T-Mobile, the underdog of the U.S. mobile-phone market, has caused a ruckus by offering to reimburse early termination fees for new customers who walk away from contracts with other U.S. carriers. John Legere, T-Mobile’s business-casual chief executive officer, unveiled the plan in an R-rated speech this month.

Leave it to the analysts to speculate about the effect of this plan on T-Mobile’s subscriber growth or revenue per user. Focus instead on Legere’s admirably succinct assessment of the market. “This industry blows,” said Legere, who has been in the telecommunications business for more than three decades. “It’s just broken. It needs change.”

It does. In many parts of Europe and Asia, consumers get faster networks at lower cost, and have more freedom to watch what they want, when they want. And there’s evidence T-Mobile’s plan may force some changes; AT&T Inc. made an offer similar to T-Mobile’s. The larger questions are why there isn’t more competition like this -- in the mobile-phone market and for Internet access more broadly -- and what if anything government can do to encourage it.

In that respect, it was a smart move for the federal government to prevent AT&T from gobbling up T-Mobile in 2011 in a proposed $39 billion merger. AT&T claimed the merger would cut costs, improve service and expand access to high-speed wireless Internet. The Justice Department and the Federal Communications Commission concluded the opposite: T-Mobile, as the low-cost alternative, was the only player able to take on the incumbents.

Yet T-Mobile remains hobbled by a lack of capacity -- that is, it needs more low-frequency spectrum to really compete. Spectrum, however, is scarce and expensive. When airwaves become available -- over the next few years, the government is expected to auction off big parcels of unused spectrum -- AT&T and Verizon Communications Inc. can easily afford to snap them up.

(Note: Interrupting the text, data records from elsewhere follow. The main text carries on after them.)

(** *** Clearing the counters *)

(** Clearing needs the store.  The handler [clear_rate_limits] answers
    with success exactly when the peer is admitted, the limiter lets the
    request through, the limit type is ip or token and the store is in
    reach; otherwise it fails with 400, 403, 429 or 500, and with 500
    whenever the store is out of reach although all else is in order.
    After a success the identifier has no event left under either window,
    whenever one looks. *)
Theorem clearing_needs_the_store request identifier limit_type current_user
    answered app :
  let out := clear_rate_limits request identifier limit_type current_user
               answered app in
  ((∃ body, out.1 = Return body)
   ↔ admits ips (peer request)
     ∧ within_limits sha limits request (Some 5) (Some 20) (world app)
     ∧ limit_type ∈ ["ip"; "token"]
     ∧ redis (world app) ≠ None)
  ∧ fails_with [400; 403; 429; 500] out.1
  ∧ (admits ips (peer request) → limit_type ∈ ["ip"; "token"] →
     redis (world app) = None →
     out.1 = Fail (HTTPException 500 (Text "Failed to clear rate limits")))
  ∧ ((∃ body, out.1 = Return body) →
     ∃ d, redis (world out.2) = Some d
          ∧ ∀ now window,
              window ∈ ["minute"; "hour"] →
              events now (_generate_key limit_type identifier window) d = ∅)
  ∧ wire out.2 = wire app
  ∧ service out.2 = service app.
Proof.
  intros out.
  destruct (require_admin_ip_run request app) as [[Had E]|[Hno [msg E]]].
  2:{ evaluate out ltac:(unfold Routers.clear_rate_limits, guarded;
                        rewrite (bind_fail _ _ _ _ _ E)).
      cbn [fst snd logged service wire fails_with].
      split; [split; [by intros [? ?]|by intros [? _]]|].
      split; [by repeat constructor|]. split; [done|].
      split; [by intros [? ?]|done]. }
  destruct (check_rate_limit_run request (Some 5) (Some 20) app)
    as (w' & Hnone & Hsome
        & [[Hin Ec]|[(Hout & Hup & d & Ec)|(Hout & Hlost & Ec)]]).
  2:{ evaluate out ltac:(unfold Routers.clear_rate_limits, guarded;
                        rewrite (bind_return _ _ _ _ _ E); cbv beta;
                        rewrite (bind_fail _ _ _ _ _ Ec)).
      cbn [fst snd service wire fails_with].
      split; [split; [by intros [? ?]|by intros (_ & ? & _)]|].
      split; [by repeat constructor|].
      split.
      { intros _ _ Hd. rewrite Hd in Hup. by destruct Hup. }
      split; [by intros [? ?]|done]. }
  2:{ evaluate out ltac:(unfold Routers.clear_rate_limits;
                        eapply guarded_caught;
                        rewrite (bind_return _ _ _ _ _ E); cbv beta;
                        rewrite (bind_fail _ _ _ _ _ Ec)).
      cbn [fst snd logged service wire fails_with].
      split; [split; [by intros [? ?]|by intros (_ & ? & _)]|].
      split; [by repeat constructor|]. split; [done|].
      split; [by intros [? ?]|done]. }
  case_eq (bool_decide (limit_type ∈ ["ip"; "token"])); intros Hlt.
  2:{ evaluate out ltac:(unfold Routers.clear_rate_limits, guarded;
                        rewrite (bind_return _ _ _ _ _ E); cbv beta;
                        rewrite (bind_return _ _ _ _ _ Ec); cbv beta;
                        rewrite Hlt).
      apply bool_decide_eq_false in Hlt.
      cbn [fst snd service wire fails_with].
      split; [split; [by intros [? ?]|by intros (_ & _ & ? & _)]|].
      split; [by repeat constructor|]. split; [done|].
      split; [by intros [? ?]|done]. }
  apply bool_decide_eq_true in Hlt as Hlt'.
  destruct (redis w') as [d1|] eqn:Hd1.
  - pose proof (clear_rate_limits_run identifier limit_type w' d1 Hd1) as Ecl.
    assert (limiter (RateLimiter.clear_rate_limits identifier limit_type)
              (mkApp w' (service app) (wire app))
            = (Return true, mkApp _ (service app) (wire app))) as El
      by (unfold limiter; cbn [world service wire]; by rewrite Ecl).
    evaluate out ltac:(unfold Routers.clear_rate_limits, guarded;
                      rewrite (bind_return _ _ _ _ _ E); cbv beta;
                      rewrite (bind_return _ _ _ _ _ Ec); cbv beta;
                      rewrite Hlt; cbn [negb];
                      rewrite (bind_return _ _ _ _ _ El); cbv beta).
    cbn [fst snd logged world service wire fails_with redis store].
    assert (redis (world app) ≠ None) as Hup.
    { intros Hd. apply Hnone in Hd. congruence. }
    split; [split; [done|by eexists]|].
    split; [done|]. split; [done|].
    split; [|done]. intros _. eexists. split; [reflexivity|].
    intros now window Hw. apply events_absent.
    rewrite !elem_of_cons in Hw. destruct Hw as [->|[->|Hw]].
    + apply lookup_delete_eq.
    + destruct (decide (_generate_key limit_type identifier "minute"
                        = _generate_key limit_type identifier "hour")) as [->|].
      * apply lookup_delete_eq.
      * rewrite lookup_delete_ne by done. apply lookup_delete_eq.
    + by apply elem_of_nil in Hw.
  - assert (∃ w'', limiter (RateLimiter.clear_rate_limits identifier limit_type)
                     (mkApp w' (service app) (wire app))
                   = (Return false, mkApp w'' (service app) (wire app)))
      as [w'' El].
    { destruct (clear_rate_limits_unreachable identifier limit_type w' Hd1)
        as [w'' Ecl].
      exists w''. unfold limiter. cbn [world service wire]. by rewrite Ecl. }
    evaluate out ltac:(unfold Routers.clear_rate_limits, guarded;
                      rewrite (bind_return _ _ _ _ _ E); cbv beta;
                      rewrite (bind_return _ _ _ _ _ Ec); cbv beta;
                      rewrite Hlt; cbn [negb];
                      rewrite (bind_return _ _ _ _ _ El); cbv beta).
    cbn [fst snd logged world service wire fails_with redis store].
    split.
    { split; [by intros [? ?]|]. intros (_ & _ & _ & Hup).
      destruct (redis (world app)) as [d|] eqn:Hd; [|done].
      destruct Hsome as [? Hs]; [by eexists|]. by rewrite Hs in Hd1. }
    split; [by repeat constructor|]. split; [done|].
    split; [by intros [? ?]|done].
Qed.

What to do? This is mostly a problem for T-Mobile, of course. It has to come up with the money it needs to compete. But the airwaves are public, so there is also a role for the FCC to play. It may want to consider, for example, limiting its auctions to bidders who aren’t already dominant in a market.

That spectrum, by the way, will become available because the government is asking television broadcasters to sell back any unused space. Which brings us to a tale of another market disruptor: Aereo Inc., an Internet startup that streams television shows to smartphones or tablets for about $8 a month.

Ordinarily Aereo would have to pay for the right to retransmit copyrighted programs, similar to the fees cable companies pay the networks. But Aereo has found a clever way around copyright law: Each subscriber gets a dime-size antenna, which picks up broadcasters’ over-the-air signals. The individual antennas, Aereo claims, are for private viewing. Copyright law requires payment only when programs are retransmitted for public viewing.

The U.S. Supreme Court has agreed to hear a lawsuit brought by broadcasters, who say Aereo’s runaround is illegal. Broadcasters are worried that cable operators will build their own Aereos, threatening $4 billion in retransmission fees, which are expected to double by 2017. At the same time, Aereo challenges the cable industry’s ability to bundle channels into costly take-it-or-leave-it packages. And Aereo could also upset the comfy network-affiliate model by making, say, CBS’s New York programming available to Los Angeles viewers.

Aereo’s CEO, Chet Kanojia, may be less colorful than Legere, but his aim is similar: to disrupt the cozy status quo that is lucrative for the big players yet leaves customers unsatisfied.

The U.S. Internet and telecommunications ecosystem works very well -- for those who can afford it. Big TV, Big Cable and Big Internet could use better competition. Vigorous antitrust enforcement and lower barriers to entry can help enable that disruption.